## Brief
What you return should be the full listing, exactly as given.

*** Input data ***

(* ===== verification/Console.v ===== *)
(** The management console: the routes [approvals], [approvals/[id]/approve],
    [approvals/[id]/cancel], [sessions], [sessions/[jti]],
    [sessions/bump-epoch], [sessions/revoke-by-email], [session-timeout] and
    [sso] of [web/app/api/admin], behind the gate of [AdminGate], which lets in a
    key that administers or a signed-in session. The provider's answers,
    [String(x)], [Number(x)] of a text and what the gate is parametric in are
    parameters. *)
From S2P Require Import Prelude JsNum JsDate IsoTime Json Store Interleave AuthLockout KeyStore.
From S2P Require Import MfaGate AdminGate.
From S2P Require DualControl Sessions SsoPolicy Sso AdminRoute.
Import AdminRoute(reply, Refused, Answer, Raised, request, headers, query, body, text_of).
#[local] Existing Instances DualControl.State_persisted SsoPolicy.policy_persisted DualControl.ApprovalStatus_eq_dec.

Record draws := { d_gate : clock; d_op : clock; d_id : string; d_token : string }.

Section Console.
Context {L : Type} `{Lockout L}.
Context (sha256 : string -> string) (hmac_sha1 : list Z -> list Z -> list Z).
Context (b64uDec : string -> list Z) (hmac : string -> string -> list Z) (session_parse : list Z -> option Sso.SsoSession).
Context (decodeURIComponent : string -> option string).
Context (String_of : json -> string) (Number_of : string -> num) (fetch : string -> option json).
Context (admin_env : option string) (sign_key : string).

Abbreviation gate_world := (AdminGate.world (L := L)).
Abbreviation gate_require := (AdminGate.requireAdmin sha256 hmac_sha1 b64uDec hmac session_parse decodeURIComponent).

Record world := World { gate : gate_world; approvals : store DualControl.State; timeout : Sessions.Timeout.SessionTimeoutPolicy; discovery : gmap string (Z * json) }.

Definition cfg_of (w : world) : settings := {| adminEnv := admin_env; signing_key := sign_key; timeouts := timeout w |}.

Inductive answer :=
| Requests (l : list DualControl.ApprovalRequest)
| RequestView (r : DualControl.ApprovalRequest)
| Approval (r : DualControl.ApprovalRequest) (token : string)
| SessionList (rows : list Sessions.SsoSessionRecord) (epoch active : Z)
| SessionView (r : option Sessions.SsoSessionRecord)
| Epoch (epoch revoked : Z)
| RevokedFor (email : string) (revoked : Z)
| Timeouts (p : Sessions.Timeout.SessionTimeoutPolicy)
| Policy (p : SsoPolicy.SsoPolicy) (secret_set : bool).

Section Request.
Context (req : request) (d : draws).
Abbreviation handler := (option StoredKey -> world -> reply answer * world).
Abbreviation ok a := (Answer 200 a).

Definition with_gate (g : gate_world) (w : world) : world := World g (approvals w) (timeout w) (discovery w).
Definition with_approvals (s : store DualControl.State) (w : world) : world := World (gate w) s (timeout w) (discovery w).

Definition recordAuditEvent (status : Z) (k : option StoredKey) (reason : string) (w : world) : world :=
  with_gate (let g := gate w in AdminGate.World (keys_file g) (lockout g) (policy_file g) (registry g) (note status (id <$> k) reason (second g))) w.

Definition guarded (method : string) (h : handler) (w : world) : reply answer * world :=
  let '(r, g) := gate_require (cfg_of w) (headers req) method (d_gate d) (gate w) in
  let w := with_gate g w in
  match r with
  | None => (Raised, w)
  | Some (Err (s, c)) => (Refused s c, w)
  | Some (Ok k) => h k w
  end.

Definition actor (k : option StoredKey) : string := from_option id "local" k.

(** ** Approvals *)

Definition VALID_STATUSES : list (string * DualControl.ApprovalStatus) :=
  [("pending", DualControl.pending); ("approved", DualControl.approved); ("consumed", DualControl.consumed);
   ("cancelled", DualControl.cancelled); ("expired", DualControl.expired)].

Definition list_approvals (status : option DualControl.ApprovalStatus) : handler := fun k w =>
  let '(rows, s) := DualControl.listRequests (d_op d) status (approvals w) in
  (ok (Requests (DualControl.publicView <$> rows)), with_approvals s w).

Definition approvals_GET : handler := fun k w =>
  let status := default "" (query req !! "status") in
  if negb (truthy status) then list_approvals None k w else
  match assoc status VALID_STATUSES with
  | None => (Refused 400 "bad_request", w)
  | Some s => list_approvals (Some s) k w
  end.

*** End of Input data ***

## Answer to the problem
(* ===== verification/Console.v ===== *)
(** The management console: the routes [approvals], [approvals/[id]/approve],
    [approvals/[id]/cancel], [sessions], [sessions/[jti]],
    [sessions/bump-epoch], [sessions/revoke-by-email], [session-timeout] and
    [sso] of [web/app/api/admin], behind the gate of [AdminGate], which lets in a
    key that administers or a signed-in session. The provider's answers,
    [String(x)], [Number(x)] of a text and what the gate is parametric in are
    parameters. *)
From S2P Require Import Prelude JsNum JsDate IsoTime Json Store Interleave AuthLockout KeyStore.
From S2P Require Import MfaGate AdminGate.
From S2P Require DualControl Sessions SsoPolicy Sso AdminRoute.
Import AdminRoute(reply, Refused, Answer, Raised, request, headers, query, body, text_of).
#[local] Existing Instances DualControl.State_persisted SsoPolicy.policy_persisted DualControl.ApprovalStatus_eq_dec.

Record draws := { d_gate : clock; d_op : clock; d_id : string; d_token : string }.

Section Console.
Context {L : Type} `{Lockout L}.
Context (sha256 : string -> string) (hmac_sha1 : list Z -> list Z -> list Z).
Context (b64uDec : string -> list Z) (hmac : string -> string -> list Z) (session_parse : list Z -> option Sso.SsoSession).
Context (decodeURIComponent : string -> option string).
Context (String_of : json -> string) (Number_of : string -> num) (fetch : string -> option json).
Context (admin_env : option string) (sign_key : string).

Abbreviation gate_world := (AdminGate.world (L := L)).
Abbreviation gate_require := (AdminGate.requireAdmin sha256 hmac_sha1 b64uDec hmac session_parse decodeURIComponent).

Record world := World { gate : gate_world; approvals : store DualControl.State; timeout : Sessions.Timeout.SessionTimeoutPolicy; discovery : gmap string (Z * json) }.

Definition cfg_of (w : world) : settings := {| adminEnv := admin_env; signing_key := sign_key; timeouts := timeout w |}.

Inductive answer :=
| Requests (l : list DualControl.ApprovalRequest)
| RequestView (r : DualControl.ApprovalRequest)
| Approval (r : DualControl.ApprovalRequest) (token : string)
| SessionList (rows : list Sessions.SsoSessionRecord) (epoch active : Z)
| SessionView (r : option Sessions.SsoSessionRecord)
| Epoch (epoch revoked : Z)
| RevokedFor (email : string) (revoked : Z)
| Timeouts (p : Sessions.Timeout.SessionTimeoutPolicy)
| Policy (p : SsoPolicy.SsoPolicy) (secret_set : bool).

Section Request.
Context (req : request) (d : draws).
Abbreviation handler := (option StoredKey -> world -> reply answer * world).
Abbreviation ok a := (Answer 200 a).

Definition with_gate (g : gate_world) (w : world) : world := World g (approvals w) (timeout w) (discovery w).
Definition with_approvals (s : store DualControl.State) (w : world) : world := World (gate w) s (timeout w) (discovery w).

Definition recordAuditEvent (status : Z) (k : option StoredKey) (reason : string) (w : world) : world :=
  with_gate (let g := gate w in AdminGate.World (keys_file g) (lockout g) (policy_file g) (registry g) (note status (id <$> k) reason (second g))) w.

Definition guarded (method : string) (h : handler) (w : world) : reply answer * world :=
  let '(r, g) := gate_require (cfg_of w) (headers req) method (d_gate d) (gate w) in
  let w := with_gate g w in
  match r with
  | None => (Raised, w)
  | Some (Err (s, c)) => (Refused s c, w)
  | Some (Ok k) => h k w
  end.

Definition actor (k : option StoredKey) : string := from_option id "local" k.

(** ** Approvals *)

Definition VALID_STATUSES : list (string * DualControl.ApprovalStatus) :=
  [("pending", DualControl.pending); ("approved", DualControl.approved); ("consumed", DualControl.consumed);
   ("cancelled", DualControl.cancelled); ("expired", DualControl.expired)].

Definition list_approvals (status : option DualControl.ApprovalStatus) : handler := fun k w =>
  let '(rows, s) := DualControl.listRequests (d_op d) status (approvals w) in
  (ok (Requests (DualControl.publicView <$> rows)), with_approvals s w).

Definition approvals_GET : handler := fun k w =>
  let status := default "" (query req !! "status") in
  if negb (truthy status) then list_approvals None k w else
  match assoc status VALID_STATUSES with
  | None => (Refused 400 "bad_request", w)
  | Some s => list_approvals (Some s) k w
  end.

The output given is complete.